How do the records below read from their first line through the line containing "unfold resolution. intros H Hs."? Write those lines out exactly.

■ **Data**
----------------------------------------

Lemma AcceptCommandResult_tx now s d d' r : AcceptCommandResult now s d = (d', r) -> command_tx d d'.
Proof.
  unfold AcceptCommandResult. intros H.
  destruct (_ ;; _) as [[d1 r1]|e] eqn:E; [|by injection H as <- <-]. injection H as <- <-.
  apply bind_Ok_inv in E as ([] & _ & E). unfold accept_result_tx in E.
  destruct (results d !! _) as [accepted|] eqn:Er; [open_tx; reflexivity|].
  destruct (validateActiveLeaseTx _ _ _ _ _) as [l|e] eqn:Ev; open_tx.
  - apply validateActiveLeaseTx_active in Ev as (Hl & Ha & Hi & _). by eapply consume_lease_tx.
  - by eapply reject_stale_result_tx.
Qed.

(** ** Verifications *)

Lemma insert_power_evidence_framed id e d d' : insert_power_evidence id e d = Ok d' -> framed d d'.
Proof. unfold insert_power_evidence. intros. open_tx; unfold framed; same_tables. Qed.

Lemma project_power_framed vm p d : framed d (project_power vm p d).
Proof.
  unfold project_power. destruct (power_states d !! vm); [destruct (_ || _)|]; unfold framed; same_tables.
Qed.

Lemma projectMatched_framed v d d' : projectMatchedVMPowerVerificationTx v d = Ok d' -> framed d d'.
Proof.
  unfold projectMatchedVMPowerVerificationTx. intros H. open_tx; [|done].
  etrans; [by eapply insert_power_evidence_framed|apply project_power_framed].
Qed.

(** The states a verification may be recorded in, and the one it leads to. *)
Lemma resolution_spec vs s cs js ev : resolution vs s = Ok (cs, js, ev) ->
  s ∈ ["VERIFYING"; "UNKNOWN"]%string ->
  ~ in_flight cs /\ cs <> "PENDING"%string /\ (cs = "REDISPATCHABLE"%string -> vs = "NOT_APPLIED"%string)
  /\ forall n, lifecycle (MkState s n) (MkState cs n).
Proof.
  unfold resolution. intros H Hs.
  destruct (vs ==s "MATCHED"); [|destruct (vs ==s "NOT_APPLIED") eqn:En]; open_tx;
    (split_and!; [intros [?|?]; congruence|congruence|try congruence|]).
  - intros n. by apply life_matched.
  - intros n. apply life_not_applied.
  - intros n. by apply life_unresolved.
Qed.

Lemma settled_not_in_flight s : s ∈ ["VERIFYING"; "UNKNOWN"]%string -> ~ in_flight s.
Proof.
  intros H [->| ->]; apply list_elem_of_In in H as [H|[H|[]]]; discriminate.
Qed.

----------------------------------------

■ **Written answer**
Lemma AcceptCommandResult_tx now s d d' r : AcceptCommandResult now s d = (d', r) -> command_tx d d'.
Proof.
  unfold AcceptCommandResult. intros H.
  destruct (_ ;; _) as [[d1 r1]|e] eqn:E; [|by injection H as <- <-]. injection H as <- <-.
  apply bind_Ok_inv in E as ([] & _ & E). unfold accept_result_tx in E.
  destruct (results d !! _) as [accepted|] eqn:Er; [open_tx; reflexivity|].
  destruct (validateActiveLeaseTx _ _ _ _ _) as [l|e] eqn:Ev; open_tx.
  - apply validateActiveLeaseTx_active in Ev as (Hl & Ha & Hi & _). by eapply consume_lease_tx.
  - by eapply reject_stale_result_tx.
Qed.

(** ** Verifications *)

Lemma insert_power_evidence_framed id e d d' : insert_power_evidence id e d = Ok d' -> framed d d'.
Proof. unfold insert_power_evidence. intros. open_tx; unfold framed; same_tables. Qed.

Lemma project_power_framed vm p d : framed d (project_power vm p d).
Proof.
  unfold project_power. destruct (power_states d !! vm); [destruct (_ || _)|]; unfold framed; same_tables.
Qed.

Lemma projectMatched_framed v d d' : projectMatchedVMPowerVerificationTx v d = Ok d' -> framed d d'.
Proof.
  unfold projectMatchedVMPowerVerificationTx. intros H. open_tx; [|done].
  etrans; [by eapply insert_power_evidence_framed|apply project_power_framed].
Qed.

(** The states a verification may be recorded in, and the one it leads to. *)
Lemma resolution_spec vs s cs js ev : resolution vs s = Ok (cs, js, ev) ->
  s ∈ ["VERIFYING"; "UNKNOWN"]%string ->
  ~ in_flight cs /\ cs <> "PENDING"%string /\ (cs = "REDISPATCHABLE"%string -> vs = "NOT_APPLIED"%string)
  /\ forall n, lifecycle (MkState s n) (MkState cs n).
Proof.
  unfold resolution. intros H Hs.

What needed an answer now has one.